No realist would be surprised to learn of the national self-help, the “Us First” mentality, currently on display. Travel- and entry bans, international scapegoating and pharmaceutical protectionism is ubiquitous. Even in the world’s only truly supranational organisation, the European Union (EU), we witness how the member states readily violate otherwise sacrosanct principles, such as the “four freedoms of movement” (goods, capital, services and people). EU members do so, because it is the national self-interest that is the only truly sacrosanct currency of IR.

Italy is thus far the worst affected country after China. When Rome asked fellow EU members for emergency relief with critical medical supplies, for weeks it was met with precisely what realism would expect: national self-help.

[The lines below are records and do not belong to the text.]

Definition init_model_version_for_resume (version : Z) : Mgr unit :=
  modify (set_model_store (mkModelStore version None None)) ;;
  m ← gets id;
  if has_coordinator (tracker m) then notify (InitPSModelVersion version) else mret tt.

(** The common body of the three [push_model_state_dict_*] methods. *)
Definition push_store (store : ModelStore) : Mgr unit :=
  modify (set_model_store store) ;;
  (if bool_decide (0 < version_tag store) then maybe_delete_buffer (version_tag store - 1) false else mret tt) ;;
  notify (PSModelVersion (version_tag store)).

Definition push_model_state_dict_cpu (version : Z) (dict : option StateDict) : Mgr unit :=
  m ← gets id;
  assert (bool_decide (ps_mode m = "cpu")) ;;
  push_store (mkModelStore version dict None).

Definition push_model_state_dict_cpu_ref_list (version : Z) (refs : list StateDict) : Mgr unit :=
  m ← gets id;
  assert (bool_decide (ps_mode m = "cpu_ref")) ;;
  match refs with
  | [ref] => push_store (mkModelStore version None (Some ref))
  | _ => raise AssertionError
  end.

Definition push_model_state_dict_nixl (version : Z) : Mgr unit := push_store (mkModelStore version None None).

Definition pull_model_state_dict_cpu (insts : list RolloutInstanceId) : Mgr (option StateDict) :=
  m ← gets id;
  assert (bool_decide (ps_mode m = "cpu")) ;;
  update_rollout_instance_model_version_tag_to_latest insts ;;
  m ← gets id; mret (model_state_dict (model_store m)).

Definition pull_model_state_dict_cpu_ref (insts : list RolloutInstanceId) : Mgr (option StateDict) :=
  m ← gets id;
  assert (bool_decide (ps_mode m = "cpu_ref")) ;;
  update_rollout_instance_model_version_tag_to_latest insts ;;
  m ← gets id; mret (model_state_dict_ref (model_store m)).

Definition pull_model_state_dict_nixl (insts : list RolloutInstanceId) : Mgr unit :=
  m ← gets id;
  assert (bool_decide (ps_mode m = "nixl_cpu" ∨ ps_mode m = "nixl_gpu")) ;;
  update_rollout_instance_model_version_tag_to_latest insts.

(** ** The push/pull lock *)

Definition try_acquire_exclusive_push_lock : Mgr bool :=
  m ← gets id;
  if exclusive_push_locked m || bool_decide (0 < shared_pull_count m) then mret false
  else modify (set_push_locked true) ;; mret true.

Definition release_exclusive_push_lock : Mgr unit :=
  m ← gets id; assert (exclusive_push_locked m) ;; modify (set_push_locked false).

Definition try_acquire_shared_pull_lock : Mgr bool :=
  m ← gets id;
  if exclusive_push_locked m then mret false
  else modify (λ m, set_pull_count (shared_pull_count m + 1) m) ;; mret true.

Definition release_shared_pull_lock : Mgr unit :=
  m ← gets id;
  assert (bool_decide (0 < shared_pull_count m)) ;;
  modify (λ m, set_pull_count (shared_pull_count m - 1) m).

Italy’s neighbours violated the EU’s single-market spirit by decreeing an export ban on pharmaceutical equipment. Dismayed by the lack of European solidarity, Rome was happy to accept China’s support instead, which, badly affected themselves, sent medical equipment and experts. Fearing for its global reputation as the point-of-origin of the coronavirus, Beijing landed a noteworthy PR-coup.

Similarly, Germany closed its borders with its southern and western neighbours to all but the most essential of cross-border travels to prevent Covid-19 import and cross-border panic buying, as some neighbours confined their citizens to their home. Even during the refugee crisis in 2015, sealing-off borders was a highly contentious issue and practiced only partially and very sparingly, while especially countries like Germany, felt compelled to uphold the spirit of a borderless Europe. In a similar story, we also witnessed the US President trying to acquire a German company close to developing a Covid-19 vaccine. Europe’s closest ally and partner attempted to exploit the German research success by giving his own people exclusive access to German pharmaceutical discoveries – possibly the bluntest display of national self-interest of the Covid-19 crisis to date.

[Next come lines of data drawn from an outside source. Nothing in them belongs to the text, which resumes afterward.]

(** Pushing version [v] deletes consumed buffers only.  When the buffer of
    training step [v - 1] is marked for deletion, exactly the marked buffers up
    to [v - 1] disappear; otherwise no buffer does.  The new version is recorded
    and announced, and the invariant is kept. *)
Theorem push_deletes_consumed (m : PSManager) (v : Z) :
  mgr_ok m → has_coordinator (tracker m) = true → 0 < v →
  let marked := ready_for_delete_buffer_ids (staleness_inventory m) in
  ∃ m', push_model_state_dict_nixl v m = Ret tt m' ∧ mgr_ok m' ∧ ps_model_version m' = v ∧
    last (notices m') = Some (PSModelVersion v) ∧
    ∀ x, buffers (staleness_inventory m') !! x =
      if decide (v - 1 ∈ marked ∧ x ∈ marked ∧ x ≤ v - 1) then None else buffers (staleness_inventory m) !! x.
Proof.
  intros Hm Hco Hv marked. destruct (push_run m (mkModelStore v None None) Hm Hco Hv) as (m' & Hrun & Hok & Hpart & Hn & Hb).
  exists m'. split_and!; try done. unfold ps_model_version. unfold model_part in Hpart. by injection Hpart as -> _.
Qed.

(** The manager with its coordinator set and one registered instance. *)
Definition demo_bound (mode : string) : PSManager :=
  final ((on_tracker set_rollout_coordinator ;; register_rollout_instance [("w", 0)]) (new_manager 2 2 1 2 2 1 mode)).

Lemma demo_bound_ok mode : mgr_ok (demo_bound mode).
Proof.
  destruct (new_manager_ok 2 2 1 2 2 1 mode (le_n 2)) as [Ht Hi Hf]. split; [|exact Hi|exact Hf]. destruct Ht. by split.
Qed.

Lemma push_deletes_consumed_witness :
  ∃ m', push_model_state_dict_nixl 1 (demo_bound "nixl_cpu") = Ret tt m' ∧ mgr_ok m' ∧ last (notices m') = Some (PSModelVersion 1).
Proof.
  destruct (push_deletes_consumed (demo_bound "nixl_cpu") 1) as (m' & Hrun & Hok & _ & Hn & _); [apply demo_bound_ok|reflexivity|lia|].
  exists m'. exact (conj Hrun (conj Hok Hn)).
Defined.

Even more worrying may be the immediate suspension of virtually all critical EU regulations by its members: competition law, fiscal discipline requirements, and the four freedoms. Possibly the closest to a perfect international rules-based order, European nations violated otherwise steadfast rules at will once a crisis hit. The immediate astonishment over how quickly lofty European ideals and norms make space for national self-help aside, even if those measures are temporary in nature, the damage is done and may permanently change the nature and the spirit of Europe.

Perhaps to the dismay of neoliberal institutionalists, it is interesting to note how little the WHO features in the Covid-19 crisis. In Singapore for example, the WHO was mostly noted for praising the exemplary (and unilateral) measures that Singapore had undertaken, such as banning foreigners from entering or confining them to their hotels or houses very early on. Indeed, it is not unthinkable that liberals may wake up from the Covid-19 crisis and find a large scale back of economic interdependence as multinationals decide that the risk of supply-chain disruption is greater than the higher price-tag of producing locally, and they may well rethink what Marxists call “supply-chain capitalism”.

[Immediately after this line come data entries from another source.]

(* ===== verification/Broadcast.v ===== *)
(** * Binary-tree broadcast of the initial weights

    [BinaryTreeBroadcastPlan] and [build_broadcast_plan]
    ([psrl/workers/ps/broadcast.py]) and the rounds
    [PSManager._coordinate_broadcast_init] runs from a plan.  [math.ceil] of
    [math.log2] is [Z.log2_up]. *)

From S2P Require Import Prelude.

(** ** The plan *)

Section plan.
Context (world_size : Z).

Definition get_children (rank : Z) : list Z :=
  filter (λ child, child < world_size) [2 * rank + 1; 2 * rank + 2].

Definition get_parent (rank : Z) : option Z :=
  if bool_decide (rank = 0) then None else Some ((rank - 1) / 2).

Definition num_rounds : nat := if bool_decide (world_size ≤ 1) then 0 else Z.to_nat (Z.log2_up world_size).

(** The senders of [n] rounds, starting from the ranks that may send. *)
Fixpoint precompute_senders (n : nat) (ready_to_send : gset Z) : list (list Z) :=
  match n with
  | O => []
  | S n =>
      let senders := sort_by id (filter (λ r, get_children r ≠ []) (elements ready_to_send)) in
      senders :: precompute_senders n (list_to_set (senders ≫= get_children))
  end.

Definition senders_per_round : list (list Z) :=
  if bool_decide (world_size = 1) then [] else precompute_senders num_rounds {[0]}.

Definition senders_in_round (round_idx : Z) : list Z :=
  if bool_decide (round_idx < 0 ∨ Z.of_nat (length senders_per_round) ≤ round_idx) then []
  else default [] (senders_per_round !! Z.to_nat round_idx).
End plan.

Definition build_broadcast_plan (world_size : Z) (algorithm : string) : Res Z :=
  if bool_decide (algorithm = "binary_tree")
  then (if bool_decide (1 ≤ world_size) then inr world_size else inl AssertionError)
  else inl ValueError.

(** The transfers of the coordinated broadcast: (round, sender, receiver). *)
Definition coordinate_broadcast (n : Z) : list (nat * Z * Z) :=
  seq 0 (num_rounds n) ≫= λ k, senders_in_round n (Z.of_nat k) ≫= λ s, (λ c, (k, s, c)) <$> get_children n s.

(** ** Levels of the tree *)

(** The ranks at depth [k]. *)
Definition level (n : Z) (k : nat) (r : Z) : Prop := 2 ^ Z.of_nat k - 1 ≤ r < 2 ^ Z.of_nat (S k) - 1 ∧ r < n.

Lemma elem_of_get_children n r c : c ∈ get_children n r ↔ (c = 2 * r + 1 ∨ c = 2 * r + 2) ∧ c < n.
Proof. unfold get_children. rewrite list_elem_of_filter. set_solver. Qed.

Lemma pow2_succ k : 2 ^ Z.of_nat (S k) = 2 * 2 ^ Z.of_nat k.
Proof. rewrite Nat2Z.inj_succ, Z.pow_succ_r by lia. done. Qed.

(** The children of a level are the next one. *)
Lemma level_succ n k c : level n (S k) c ↔ ∃ r, level n k r ∧ c ∈ get_children n r.
Proof.
  unfold level. rewrite (pow2_succ (S k)), (pow2_succ k). setoid_rewrite elem_of_get_children. split.
  - intros [Hc Hn]. exists ((c - 1) / 2).
    pose proof (Z_div_mod_eq_full (c - 1) 2). pose proof (Z.mod_pos_bound (c - 1) 2 ltac:(lia)). lia.
  - intros (r & Hr & Hc & Hn). lia.
Qed.

Lemma level_unique n k j r : level n k r → level n j r → k = j.
Proof.
  intros [Hk _] [Hj _]. assert (Z.log2 (r + 1) = Z.of_nat k) by (apply Z.log2_unique; [lia|rewrite <-Nat2Z.inj_succ; lia]).
  assert (Z.log2 (r + 1) = Z.of_nat j) by (apply Z.log2_unique; [lia|rewrite <-Nat2Z.inj_succ; lia]). lia.
Qed.

Lemma level_exists n r : 0 ≤ r < n → ∃ k, level n k r ∧ (k ≤ Z.to_nat (Z.log2 n))%nat.
Proof.
  intros Hr. exists (Z.to_nat (Z.log2 (r + 1))). pose proof (Z.log2_spec (r + 1)) as Hs. pose proof (Z.log2_nonneg (r + 1)).
  unfold level. rewrite Nat2Z.inj_succ, Z2Nat.id by lia. split; [lia|]. apply Z2Nat.inj_le; [lia|apply Z.log2_nonneg|].
  apply Z.log2_le_mono. lia.
Qed.

Lemma precompute_length n m X : length (precompute_senders n m X) = m.
Proof. revert X. induction m as [|m IH]; intros X; simpl; [done|]. by rewrite IH. Qed.

(** Round [j] is sent by the ranks of one level that have children. *)
Lemma precompute_spec n m k X j r :
  (∀ x, x ∈ X ↔ level n k x) → (j < m)%nat →
  r ∈ default [] (precompute_senders n m X !! j) ↔ level n (k + j) r ∧ get_children n r ≠ [].
Proof.
  revert k X j. induction m as [|m IH]; intros k X j HX Hj; [lia|]. simpl.
  assert (∀ x, x ∈ sort_by id (filter (λ r, get_children n r ≠ []) (elements X)) ↔ level n k x ∧ get_children n x ≠ []) as Hs.
  { intros x. rewrite elem_of_sort_by, list_elem_of_filter, elem_of_elements, HX. tauto. }
  destruct j as [|j]; simpl; [by rewrite Nat.add_0_r|].
  replace (k + S j)%nat with (S k + j)%nat by lia. apply IH; [|lia].
  intros x. rewrite elem_of_list_to_set, list_elem_of_bind, level_succ. setoid_rewrite Hs. split.
  - intros (y & Hx & Hy & _). eauto.
  - intros (y & Hy & Hx). exists y. split_and!; [done|done|]. intros Hnil. rewrite Hnil in Hx. set_solver.
Qed.

Lemma senders_spec n k r :
  1 ≤ n → (k < num_rounds n)%nat →
  r ∈ senders_in_round n (Z.of_nat k) ↔ level n k r ∧ get_children n r ≠ [].
Proof.
  intros Hn Hk. unfold num_rounds in Hk. case_bool_decide as H1; [lia|].
  unfold senders_in_round, senders_per_round. rewrite (bool_decide_false (n = 1)) by lia.
  unfold num_rounds. rewrite (bool_decide_false (n ≤ 1)) by lia.
  rewrite precompute_length, Nat2Z.id, bool_decide_false by lia.
  apply (precompute_spec n _ 0); [|done]. intros x. unfold level. simpl. rewrite elem_of_singleton. lia.
Qed.

Lemma coordinate_spec n k s c :
  1 ≤ n → (k, s, c) ∈ coordinate_broadcast n ↔ (k < num_rounds n)%nat ∧ level n k s ∧ c ∈ get_children n s.
Proof.
  intros Hn. unfold coordinate_broadcast. rewrite list_elem_of_bind. setoid_rewrite list_elem_of_bind.
  setoid_rewrite list_elem_of_fmap. split.
  - intros (j & (r & (c' & [= -> -> ->] & Hc) & Hr) & Hj%elem_of_seq). split; [lia|].
    apply senders_spec in Hr as [? _]; [|done|lia]. done.
  - intros (Hk & Hl & Hc). exists k. split; [|apply elem_of_seq; lia]. exists s. split; [eauto|].
    apply senders_spec; [done|done|]. split; [done|]. intros Hnil. rewrite Hnil in Hc. set_solver.
Qed.

(** ** Theorems *)

(** The coordinated broadcast delivers the weights to every rank exactly
    once: each rank other than 0 is the receiver of exactly one transfer, which
    comes from its parent, within the [ceil(log2 n)] rounds. *)
Theorem broadcast_reaches_once (n r : Z) :
  0 < r < n → ∃ k s, (k, s, r) ∈ coordinate_broadcast n ∧ get_parent r = Some s ∧
    ∀ k' s', (k', s', r) ∈ coordinate_broadcast n → k' = k ∧ s' = s.
Proof.
  intros Hr. destruct (level_exists n r) as (k & Hl & Hk); [lia|].
  destruct k as [|k]; [unfold level in Hl; simpl in Hl; lia|].
  pose proof Hl as (s & Hs & Hc)%level_succ. exists k, s.
  assert (k < num_rounds n)%nat as Hlt.
  { unfold num_rounds. rewrite bool_decide_false by lia. pose proof (Z.le_log2_log2_up n). lia. }
  split_and!.
  - apply coordinate_spec; [lia|]. done.
  - unfold get_parent. rewrite bool_decide_false by lia. f_equal. apply elem_of_get_children in Hc.
    pose proof (Z_div_mod_eq_full (r - 1) 2). pose proof (Z.mod_pos_bound (r - 1) 2 ltac:(lia)). lia.
  - intros k' s' (_ & Hl' & Hc')%coordinate_spec; [|lia].
    assert (s' = s) as -> by (apply elem_of_get_children in Hc, Hc'; lia).
    split; [by eapply level_unique|done].
Qed.

Lemma broadcast_reaches_once_witness : ∃ k s, (k, s, 6) ∈ coordinate_broadcast 9 ∧ get_parent 6 = Some s.
Proof. destruct (broadcast_reaches_once 9 6) as (k & s & H1 & H2 & _); [lia|]. exists k, s. exact (conj H1 H2). Defined.

(** No rank sends before it has the weights: the sender of a transfer of
    round [k] is rank 0 or received them in an earlier round, so the barrier
    between rounds makes every transfer valid. *)
Theorem broadcast_sender_has_data (n : Z) (k : nat) (s c : Z) :
  1 ≤ n → (k, s, c) ∈ coordinate_broadcast n → s = 0 ∨ ∃ j p, (j < k)%nat ∧ (j, p, s) ∈ coordinate_broadcast n.
Proof.
  intros Hn (Hk & Hl & _)%coordinate_spec; [|done].
  destruct k as [|k]; [left; unfold level in Hl; simpl in Hl; lia|]. right.
  apply level_succ in Hl as (p & Hp & Hs). exists k, p. split; [lia|]. apply coordinate_spec; [done|]. split_and!; [lia|done|done].
Qed.

Lemma broadcast_sender_has_data_witness : 2 = 0 ∨ ∃ j p, (j < 1)%nat ∧ (j, p, 2) ∈ coordinate_broadcast 9.
Proof. apply (broadcast_sender_has_data 9 1 2 6); [lia|]. apply (bool_decide_unpack _). vm_compute. exact I. Defined.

“No single theory explains it all” as Stephen Walt frequently reiterates. And while this is correct, of course, it seems that whenever a global crisis hits, realism offers the best singular explanatory lens. It is not only that states remain the central actors, it is also that current national measures at the expense of international cooperation is precisely what realists would expect to happen in times of crisis. International cooperation comes easy in times of harmony – but Covid-19 shows us once more that such cooperation is much harder to come by when actually needed.

Going forward, a realist would expect further restrictions on international exchange in order to minimise threat – a temporary scale-down of globalisation, as it were. The crisis also indicates possible scenarios as to what global climate change action/reaction could look like in the future as it may not present an opportunity for global cooperation and may instead spur nationalism and zero-sum state competition to secure national interests. Realism also tells us that states usually try to outdo their peers. Governments may jealously look towards one another and adopt measures that show themselves to be working. In that sense we can place hope in the ability of western states to copy successful measures taken by some Asian states to contain the spread of Covid-19. Finally, realists may also highlight the fact that once a crisis has struck, authoritarian governments seem better equipped to quickly curtail it, and we may therefore see China specifically touting its governance model on that basis.